#### What you will do
When the line containing "intros k r Hr." appears in the entries below, begin printing there and stop after the line containing "exists e. split; [|exact Hc]."; print each of those lines exactly and no other line.

━━━━━━━━

Lemma market0_ok : records_ok (records market0).
Proof.
  intros k r Hr. change (({[1 := submitted_10]} : gmap Z RawReviewRow) !! k = Some r) in Hr.
  by apply lookup_singleton_Some in Hr as [<- <-].
Qed.

Lemma getRate_answers_witness :
  (∃ response, outcome (desk_getRate "kes") market0 = Ok response) ∧ holds [] (mk_bp market_held).
Proof.
  assert (holds [] (mk_bp market0)) as Hb by (vm_compute; split_and!; (reflexivity || lia)).
  exact (getRate_answers decimal_object decimal_object parse_two desk_config "kes" market0 Hb).
Defined.

Lemma cached_rate_is_free_witness :
  ∃ e, desk_getRate "KES" market_held = (Ok (Fetched e), market_held) ∧
    as_manualReviewRequired (er_assessment e) = true.
Proof.
  assert (is_Some (fetcher (H := desk) desk_config (toUpperCase "KES"))) as Hf by (eexists; reflexivity).
  assert (match cached_rate (toUpperCase "KES") market_held with
          | Some e => as_manualReviewRequired (er_assessment e) | None => false end = true) as Hc
    by (vm_compute; reflexivity).
  destruct (cached_rate (toUpperCase "KES") market_held) as [e|] eqn:E; [|discriminate Hc].
  exists e. split; [|exact Hc].
  exact (cached_rate_is_free decimal_object decimal_object parse_two desk_config "KES" market_held e Hf E).
Defined.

━━━━━━━━

#### The completed task
  intros k r Hr. change (({[1 := submitted_10]} : gmap Z RawReviewRow) !! k = Some r) in Hr.
  by apply lookup_singleton_Some in Hr as [<- <-].
Qed.

Lemma getRate_answers_witness :
  (∃ response, outcome (desk_getRate "kes") market0 = Ok response) ∧ holds [] (mk_bp market_held).
Proof.
  assert (holds [] (mk_bp market0)) as Hb by (vm_compute; split_and!; (reflexivity || lia)).
  exact (getRate_answers decimal_object decimal_object parse_two desk_config "kes" market0 Hb).
Defined.

Lemma cached_rate_is_free_witness :
  ∃ e, desk_getRate "KES" market_held = (Ok (Fetched e), market_held) ∧
    as_manualReviewRequired (er_assessment e) = true.
Proof.
  assert (is_Some (fetcher (H := desk) desk_config (toUpperCase "KES"))) as Hf by (eexists; reflexivity).
  assert (match cached_rate (toUpperCase "KES") market_held with
          | Some e => as_manualReviewRequired (er_assessment e) | None => false end = true) as Hc
    by (vm_compute; reflexivity).
  destruct (cached_rate (toUpperCase "KES") market_held) as [e|] eqn:E; [|discriminate Hc].
  exists e. split; [|exact Hc].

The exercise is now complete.